El mayor recuerdo que dejaron los gringos entre los habitantes de la Ciudad de México fue el de los grandes escándalos, los bacanales y las orgías nocturnas que terminaban muy entrada la madrugada. Los invasores buscaban afanosamente el juego, la bebida y las mujeres: “Bebían de todo y como nubes —continúa Prieto—; lo mismo era para ellos el aguamiel que el aguarrás, y aunque el whisky era lo que más les entraba, echaban unos triquifortis de Tlamapa que temblaba el mundo”.
Quienes encontraron mayor afinidad con los estadounidenses fueron las prostitutas.
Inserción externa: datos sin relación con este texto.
Definition set_exclude_field (e : GitHubExcludeRules) (key : string) (j : json) : option GitHubExcludeRules :=
  let '(Build_GitHubExcludeRules fo ar re tp sz) := e in
  if key_matches "forks" key then (fun v => Build_GitHubExcludeRules v ar re tp sz) <$> CodeGraphWriter.as_pointer false as_bool fo j
  else if key_matches "archived" key then (fun v => Build_GitHubExcludeRules fo v re tp sz) <$> CodeGraphWriter.as_pointer false as_bool ar j
  else if key_matches "repos" key then (fun v => Build_GitHubExcludeRules fo ar v tp sz) <$> as_strings re j
  else if key_matches "topics" key then (fun v => Build_GitHubExcludeRules fo ar re v sz) <$> as_strings tp j
  else if key_matches "size" key then
    (fun v => Build_GitHubExcludeRules fo ar re tp v)
    <$> CodeGraphWriter.as_pointer {| gz_Min := None; gz_Max := None |} (as_struct set_size_field) sz j
  else Some e.

Definition set_revisions_field (r : GitHubRevisions) (key : string) (j : json) : option GitHubRevisions :=
  if key_matches "branches" key then (fun v => {| gr_Branches := v; gr_Tags := gr_Tags r |}) <$> as_strings (gr_Branches r) j
  else if key_matches "tags" key then (fun v => {| gr_Branches := gr_Branches r; gr_Tags := v |}) <$> as_strings (gr_Tags r) j
  else Some r.

Definition zero_exclude : GitHubExcludeRules :=
  {| ge_Forks := None; ge_Archived := None; ge_Repos := []; ge_Topics := []; ge_Size := None |}.

Definition zero_github_config : GitHubConnectionConfig :=
  {| gh_URL := ""; gh_Token := ""; gh_Orgs := []; gh_Topics := []; gh_Exclude := None; gh_Revisions := None |}.

Definition set_github_field (c : GitHubConnectionConfig) (key : string) (j : json) : option GitHubConnectionConfig :=
  let '(Build_GitHubConnectionConfig ur tk og tp ex rv) := c in
  if key_matches "url" key then (fun v => Build_GitHubConnectionConfig v tk og tp ex rv) <$> as_string ur j
  else if key_matches "token" key then (fun v => Build_GitHubConnectionConfig ur v og tp ex rv) <$> as_string tk j
  else if key_matches "orgs" key then (fun v => Build_GitHubConnectionConfig ur tk v tp ex rv) <$> as_strings og j
  else if key_matches "topics" key then (fun v => Build_GitHubConnectionConfig ur tk og v ex rv) <$> as_strings tp j
  else if key_matches "exclude" key then
    (fun v => Build_GitHubConnectionConfig ur tk og tp v rv)
    <$> CodeGraphWriter.as_pointer zero_exclude (as_struct set_exclude_field) ex j
  else if key_matches "revisions" key then
    (fun v => Build_GitHubConnectionConfig ur tk og tp ex v)
    <$> CodeGraphWriter.as_pointer {| gr_Branches := []; gr_Tags := [] |} (as_struct set_revisions_field) rv j
  else Some c.

(** ** Fetching *)

(** What a listing of repositories returns: the repositories, or the text of a
    [FetchWarning]. *)
Definition Listing (R : Type) : Type := result gerror (list R + string).

(** The loop over the organisations, groups, workspaces or projects of a
    configuration, with the name of the function it calls. *)
Fixpoint fetch_each {R} (function : string) (fetch : string -> Listing R) (keys : list string)
    (repos : list R) (warnings : list string) : result gerror (list R * list string) :=
  match keys with
  | [] => Ok (repos, warnings)
  | key :: rest =>
      match fetch key with
      | Err e => Err (EWrap (function +:+ " " +:+ quoted key +:+ ": ") e "")
      | Ok (inr warn) => fetch_each function fetch rest repos (warnings ++ [warn])
      | Ok (inl found) => fetch_each function fetch rest (repos ++ found) warnings
      end
  end.

(** The branches and the tags of a configuration. *)
Definition compile_input (hostURL : string) (revisions : option GitHubRevisions) : GitHubCompileInput :=
  match revisions with
  | Some r => {| gc_HostURL := hostURL; gc_Branches := gr_Branches r; gc_Tags := gr_Tags r |}
  | None => {| gc_HostURL := hostURL; gc_Branches := []; gc_Tags := [] |}
  end.

Definition resolve_host (url default_url : string) : string :=
  if url =s "" then default_url else stripTrailingSlashes url.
El resto de la sociedad capitalina se escandalizaba noche tras noche: “Perju- dicial para los soldados fue su amistad con las meretrices de ínfima clase —escribió Antonio García Cubas— y a las que dieron ellos mismos el nombre impropio de margaritas. En las reuniones con ellas, dábase lugar a la comisión de escenas soeces e inmorales y era común entonar la popular canción de ‘La Pasadita’: Ya las Marga- ritas/ hablan el inglés/ les dicen: me quieres/ y responden: yes”. El 2 de febrero de 1848 se firmó el Tratado de Guadalupe-Hidalgo cuyo título oficial es una forma eu- femística de decir “despojo”: “Tratado de paz, amistad, límites y arreglo definitivo entre los Estados Unidos Mexicanos y los Estados Unidos de América”. El gobierno de México fue obligado a ceder dos millones 400 mil kilómetros cuadrados, poco más de la mitad de su territorio, a cambio de 15 millones de pesos.
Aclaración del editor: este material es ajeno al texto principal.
(* ===== verification/OtherHosts.v ===== *)
(** The other types of connection of src/internal/backend/connectionmanager: GitLab,
    Gitea, Bitbucket Cloud and Server, Gerrit, Azure DevOps and generic git; and the
    dispatch on the type.  What the hosts answer is a [HostAPIs]. *)
From Stdlib Require Import Ascii.
From S2P Require Import Prelude GoStd GoStdFacts GoJSON GoText SubjobTypes SubjobStore SubjobCodec Scheduler.
From S2P Require Import RepoIndexDB RepoTask CoreDB Disk CodeGraphWriter CodeHosts.
Definition as_revisions : option GitHubRevisions -> json -> option (option GitHubRevisions) :=
  CodeGraphWriter.as_pointer {| gr_Branches := []; gr_Tags := [] |} (as_struct set_revisions_field).

(** The metadata of a record. *)
Definition host_metadata (gitConfig : list (string * string)) (i : GitHubCompileInput)
    (host : option CodeHostMetadata) : RepoMetadata :=
  {| md_GitConfig := gitConfig; md_Branches := gc_Branches i; md_Tags := gc_Tags i; md_IndexedRevisions := [];
     md_ManualIndexDisabled := None; md_CodeHostMetadata := host |}.

(** The seven keys that the hosts without counters have, in the order of the encoding. *)
Definition plain_git_config (archived fork public : bool) (displayName name webURL webURLType : string)
  : list (string * string) :=
  [("zoekt.archived", marshalBoolValue archived); ("zoekt.display-name", displayName);
   ("zoekt.fork", marshalBoolValue fork); ("zoekt.name", name); ("zoekt.public", marshalBoolValue public);
   ("zoekt.web-url", webURL); ("zoekt.web-url-type", webURLType)].

(** Compile each repository; one that has an error is a warning. *)
Fixpoint compile_each {R} (create : R -> result gerror RepoData) (skipped : R -> gerror -> string) (connectionID : Z)
    (repos : list R) : list RepoData * list string :=
  match repos with
  | [] => ([], [])
  | r :: rest =>
      let '(records, warnings) := compile_each create skipped connectionID rest in
      match create r with
      | Ok d => (with_connection connectionID d :: records, warnings)
      | Err e => (records, skipped r e :: warnings)
      end
  end.

Definition org_or_default (orgID : Z) : Z := if orgID =? 0 then SingleTenantOrgID else orgID.

Section Hosts.
Context {U : NetURL} {G : Globs}.

(** [path.Join(stripHTTPScheme(canonicalURLString(hostURL)), displayName)] *)
Definition host_repo_name (hostURL displayName : string) : string :=
  FilepathJoin [stripHTTPScheme (canonicalURLString hostURL); displayName].

(** ** GitLab *)

Record GitLabProject : Type := {
  gl_ID : Z; gl_Name : string; gl_PathWithNamespace : string; gl_HTTPURLToRepo : string;
  gl_DefaultBranch : option string; gl_Visibility : string; gl_Archived : option bool; gl_Topics : list string;
  gl_StargazersCount : option Z; gl_ForksCount : option Z; gl_AvatarURL : option string;
  gl_ForkedFromProject : bool
}.

Record GitLabExcludeRules : Type := {
  gle_Forks : option bool; gle_Archived : option bool; gle_Projects : list string; gle_Topics : list string;
  gle_Size : option GitHubSize
}.

Record GitLabConnectionConfig : Type := {
  glc_URL : string; glc_Token : string; glc_Groups : list string; glc_Projects : list string;
  glc_Users : list string; glc_Topics : list string; glc_Exclude : option GitLabExcludeRules;
  glc_Revisions : option GitHubRevisions
}.

Definition set_gitlab_exclude_field (e : GitLabExcludeRules) (key : string) (j : json) : option GitLabExcludeRules :=
  let '(Build_GitLabExcludeRules fo ar pr tp sz) := e in
  if key_matches "forks" key then (fun v => Build_GitLabExcludeRules v ar pr tp sz) <$> CodeGraphWriter.as_pointer false as_bool fo j
  else if key_matches "archived" key then (fun v => Build_GitLabExcludeRules fo v pr tp sz) <$> CodeGraphWriter.as_pointer false as_bool ar j
  else if key_matches "projects" key then (fun v => Build_GitLabExcludeRules fo ar v tp sz) <$> as_strings pr j
  else if key_matches "topics" key then (fun v => Build_GitLabExcludeRules fo ar pr v sz) <$> as_strings tp j
  else if key_matches "size" key then
    (fun v => Build_GitLabExcludeRules fo ar pr tp v)
    <$> CodeGraphWriter.as_pointer {| gz_Min := None; gz_Max := None |} (as_struct set_size_field) sz j
  else Some e.

Definition zero_gitlab_exclude : GitLabExcludeRules :=
  {| gle_Forks := None; gle_Archived := None; gle_Projects := []; gle_Topics := []; gle_Size := None |}.

Definition zero_gitlab_config : GitLabConnectionConfig :=
  {| glc_URL := ""; glc_Token := ""; glc_Groups := []; glc_Projects := []; glc_Users := []; glc_Topics := [];
     glc_Exclude := None; glc_Revisions := None |}.

Definition set_gitlab_field (c : GitLabConnectionConfig) (key : string) (j : json) : option GitLabConnectionConfig :=
  let '(Build_GitLabConnectionConfig ur tk gr pr us tp ex rv) := c in
  if key_matches "url" key then (fun v => Build_GitLabConnectionConfig v tk gr pr us tp ex rv) <$> as_string ur j
  else if key_matches "token" key then (fun v => Build_GitLabConnectionConfig ur v gr pr us tp ex rv) <$> as_string tk j
  else if key_matches "groups" key then (fun v => Build_GitLabConnectionConfig ur tk v pr us tp ex rv) <$> as_strings gr j
  else if key_matches "projects" key then (fun v => Build_GitLabConnectionConfig ur tk gr v us tp ex rv) <$> as_strings pr j
  else if key_matches "users" key then (fun v => Build_GitLabConnectionConfig ur tk gr pr v tp ex rv) <$> as_strings us j
  else if key_matches "topics" key then (fun v => Build_GitLabConnectionConfig ur tk gr pr us v ex rv) <$> as_strings tp j
  else if key_matches "exclude" key then
    (fun v => Build_GitLabConnectionConfig ur tk gr pr us tp v rv)
    <$> CodeGraphWriter.as_pointer zero_gitlab_exclude (as_struct set_gitlab_exclude_field) ex j
  else if key_matches "revisions" key then
    (fun v => Build_GitLabConnectionConfig ur tk gr pr us tp ex v) <$> as_revisions rv j
  else Some c.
Estados Unidos obtuvo Nuevo México, parte de Colorado, Utah, Arizona, Nevada y California en cuyo territorio convenientemente se encontraron grandes yacimientos de oro unos meses después de la firma del tratado de paz, lo cual dio inicio a la famosa Fiebre del Oro que permitió un desarrollo sin precedentes de la costa oeste de Estados Unidos como lo habían soñado los padres fundadores desde finales del siglo XVIII.
Las tropas de ocupación no abandonaron la ciudad el 2 de febrero, el canje de ratificaciones tardó en llegar y fue hasta el 12 de junio cuando los invasores salieron definitivamente de la Ciudad de México. “A las seis de la mañana, al arriar la bandera americana que flameaba en el Palacio Nacional, ambas fuerzas presentaron las armas y fue saludada aquella con una salva de treinta cañonazos —escribió el cronista Antonio Garcías Cubas—. Inmediatamente, con igual ceremonia, se izó el pabellón nacional disparándose para saludarlo veintiún tiros de artillería. A las nueve quedó completamente evacuada la capital por el ejército de los Estados Unidos”.
Podría pensarse que la clase política mexicana de aquellos años aprendió de la dramática experiencia de la guerra, pero no fue así, las pugnas internas, las rebeliones, las asonadas militares continuaron y transcurrieron varios años antes de que México se consolidara de manera definitiva como un Estado-nación.